=== Section Start ===
Lemma exec_tracked (w : World) (c : Command Samples) : tracked w -> tracked (exec w c).
Proof.
  intros T.
  assert (K : forall a, tracked (cleanupAudio (dispatch a w))).
  { intros a. apply cleanupAudio_tracked. exact T. }
  destruct c as [env|b|src prc|e|err|gc|]; cbn [Lifecycle.exec].
  - unfold handleStartConversation.
    destruct (String.eqb _ _); [exact T|]. cbv zeta.
    destruct (apiKey env); cbn [negb].
    + destruct (getUserMedia env); [exact T|].
      unfold startFailed. apply cleanupAudio_tracked. exact T.
    + unfold startFailed. apply cleanupAudio_tracked. exact T.
  - unfold onWelcomeAudio.
    destruct (outputAudioContext (handles w)); [|exact T].
    destruct (outputGainNode (handles w)); [|exact T].
    destruct (nonEmpty b); [|exact T].
    eapply (tracked_started w); [exact T|left; reflexivity|reflexivity|reflexivity].
  - unfold onopen. cbv zeta. cbn [dispatch withApp handles].
    destruct (inputAudioContext (handles w)); [|exact T].
    destruct (userMediaStream (handles w)); [|exact T].
    cbn. destruct (inputGainNode (handles w)); exact T.
  - apply step_tracked, T.
  - apply K.
  - unfold handleStopConversation. cbv zeta.
    pose proof (cleanupAudio_tracked w T) as T'.
    destruct (generateInterviewSummary _ _ _); exact T'.
  - exact (cleanupAudio_tracked w T).
Qed.

(** X21.  In every state the component can reach, the active set holds no
    source twice, and every source in it has been started and has not been
    stopped.  So the stops of an interruption or a teardown are calls on
    started sources, each stopped at most once by the component. *)
Theorem reachable_states_track_sources (w : World) :
  reachable w ->
  NoDup (audioSources (playback w))
  /\ forall source, In source (audioSources (playback w)) ->
       (exists when, In (SourceStart source when) (effects (browser w)))
       /\ ~ In (SourceStop source) (effects (browser w)).
Proof.
  intros R.
  assert (T : tracked w).
  { revert w R. apply (reachable_ind tracked); [apply initialWorld_tracked|].
    intros w c T. apply exec_tracked, T. }
  destruct T as (ND & St & _). split; assumption.
Qed.

(** *** The transcript *)

Lemma finalized_wellFormed (user interviewer : string) :
  Forall wellFormedEntry (finalized user interviewer).
Proof.
  unfold finalized, wellFormedEntry.
  destruct (nonEmpty (trim user)) eqn:U; destruct (nonEmpty (trim interviewer)) eqn:I;
    cbn;
    repeat (constructor;
            [split; [first [left; reflexivity|right; reflexivity]|assumption]|]);
    constructor.
Qed.

Lemma onmessage_transcript (currentTime : Q) (message : LiveServerMessage) (w : World) :
  exists added,
    transcript (app (onmessage currentTime message w)) = transcript (app w) ++ added
    /\ Forall wellFormedEntry added.
Proof.
  unfold App.onmessage.
  destruct (playChunk_frame decodeAudioData currentTime message w) as (A1 & _).
  set (w1 := playChunk currentTime message w) in *. clearbody w1.
  destruct (onInterrupted_frame message w1) as (A2 & _).
  set (w2 := onInterrupted message w1) in *. clearbody w2.
  destruct (onTranscriptions_frame message w2) as (_ & _ & _ & _ & _ & _ & T3 & _).
  set (w3 := onTranscriptions message w2) in *. clearbody w3.
  destruct (flag turnComplete message) eqn:F.
  - destruct (onTurnComplete_result message w3 F) as (_ & _ & _ & _ & _ & _ & T4 & _).
    rewrite T4, T3, A2, A1. eexists. split; [reflexivity|apply finalized_wellFormed].
  - unfold onTurnComplete. rewrite F, T3, A2, A1. exists []. rewrite app_nil_r.
    split; [reflexivity|constructor].
Qed.

Lemma exec_transcript (w : World) (c : Command Samples) :
  Forall wellFormedEntry (transcript (app w)) ->
  Forall wellFormedEntry (transcript (app (exec w c))).
Proof.
  intros F.
  assert (K : forall x, app (cleanupAudio x) = app x) by (intros x; apply cleanupAudio_keeps).
  destruct c as [env|b|src prc|e|err|gc|]; cbn [Lifecycle.exec].
  - unfold handleStartConversation.
    destruct (String.eqb _ _); [exact F|]. cbv zeta.
    destruct (apiKey env); cbn [negb].
    + destruct (getUserMedia env); [constructor|].
      unfold startFailed. rewrite K. constructor.
    + unfold startFailed. rewrite K. constructor.
  - unfold onWelcomeAudio.
    destruct (outputAudioContext (handles w)); [|exact F].
    destruct (outputGainNode (handles w)); [|exact F].
    destruct (nonEmpty b); exact F.
  - unfold onopen. cbv zeta. cbn [dispatch withApp handles].
    destruct (inputAudioContext (handles w)); [|exact F].
    destruct (userMediaStream (handles w)); [|exact F].
    cbn. destruct (inputGainNode (handles w)); exact F.
  - destruct e as [x|t m|dt|src|]; cbn [App.step].
    + destruct (onaudioprocess_keeps x w) as (-> & _). exact F.
    + destruct (onmessage_transcript t m w) as (added & -> & Fa).
      apply Forall_app. split; assumption.
    + unfold elapse. cbv zeta. destruct (filter _ _); exact F.
    + exact F.
    + rewrite K. exact F.
  - unfold onerror. rewrite K. exact F.
  - unfold handleStopConversation. cbv zeta.
    pose proof (K w) as Kw. set (c := cleanupAudio w) in *. clearbody c.
    destruct (generateInterviewSummary _ _ _); cbn; rewrite Kw; exact F.
  - constructor.
Qed.

(** X22.  In every state the component can reach, every entry of the
    transcript is from "You" or from "Interviewer" and has a text that is
    not empty. *)
Theorem reachable_transcript_is_well_formed (w : World) :
  reachable w -> Forall wellFormedEntry (transcript (app w)).
Proof.
  apply (reachable_ind (fun w => Forall wellFormedEntry (transcript (app w)))).
  - constructor.
  - intros w0 c F. apply exec_transcript, F.
Qed.

(** *** Across conversations *)

Lemma initial_script_not_blank : String.eqb (trim (script initialState)) "" = false.
Proof. vm_compute. reflexivity. Qed.

(** X23.  The flag that switches sending off outlives the conversation.
    If an interview is ended while the segmenter is Suspended, then reset
    and started again with success, the new session opens with the
    segmenter still Suspended: blocks of samples at or below the threshold
    are not handed to the new session, until a block above the threshold
    or a turn-complete event switches sending on. *)
Theorem suspension_outlives_the_conversation
  (generateContent : string -> Settled SummaryResponse) (env : StartEnv) (stream : Handle)
  (source processor : Handle) (w : World) :
  isSilentRef (segmenter w) = true ->
  apiKey env = true ->
  getUserMedia env = Fulfilled stream ->
  let started :=
    handleStartConversation env (handleReset (handleStopConversation generateContent w)) in
  exists opened,
    onopen source processor started = Returned opened
    /\ interviewState (app opened) = IN_CONVERSATION
    /\ sessionPromise (handles opened) = Some (connect env)
    /\ segmentState opened = Suspended
    /\ forall quiet, calculateRMS quiet <= SILENCE_THRESHOLD ->
         sent (onaudioprocess quiet opened) = sent opened.
Proof.
  intros Si K G started.
  assert (S1 : isSilentRef (segmenter (handleStopConversation generateContent w)) = true).
  { unfold handleStopConversation. cbv zeta.
    destruct (cleanupAudio_keeps w) as (_ & _ & _ & _ & E).
    set (c := cleanupAudio w) in *. clearbody c.
    destruct (generateInterviewSummary _ _ _); cbn; rewrite E; exact Si. }
  set (w1 := handleStopConversation generateContent w) in *. clearbody w1.
  assert (S2 : isSilentRef (segmenter (handleReset w1)) = true).
  { unfold handleReset. destruct (cleanupAudio_keeps w1) as (_ & _ & _ & _ & E).
    set (c := cleanupAudio w1) in *. clearbody c. cbn. rewrite E. exact S1. }
  assert (A2 : app (handleReset w1) = initialState) by reflexivity.
  set (w2 := handleReset w1) in *. clearbody w2.
  unfold started, handleStartConversation. rewrite A2, initial_script_not_blank.
  cbv zeta. rewrite K, G. cbn [negb].
  unfold onopen. cbn. eexists. split; [reflexivity|]. cbn.
  split; [reflexivity|]. split; [reflexivity|].
  split; [unfold segmentState; cbn; rewrite S2; reflexivity|].
  intros quiet Q.
  match goal with
  | |- sent (onaudioprocess quiet ?o) = _ =>
      destruct (onaudioprocess_sent quiet o) as (_ & E);
      destruct (onaudioprocess_not_above Samples calculateRMS quiet o Q) as (Si' & _);
      rewrite Si' in E; cbn in E; rewrite S2 in E; rewrite E; lia
  end.
Qed.

Lemma reachable_tracked (w : World) : reachable w -> tracked w.
Proof.
  apply (reachable_ind tracked); [apply initialWorld_tracked|].
  intros w0 c T. apply exec_tracked, T.
Qed.

Lemma reachable_consistent (w : World) : reachable w -> consistent w.
Proof.
  apply (reachable_ind consistent); [apply initialWorld_consistent|].
  intros w0 c C. apply exec_consistent, C.
Qed.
=== Section End ===
▸ **What this task involves**
Where does the word "true" appear in the records? Copy every line that holds it.

▸ **Your response**
  isSilentRef (segmenter w) = true ->
  apiKey env = true ->
  assert (S1 : isSilentRef (segmenter (handleStopConversation generateContent w)) = true).
  assert (S2 : isSilentRef (segmenter (handleReset w1)) = true).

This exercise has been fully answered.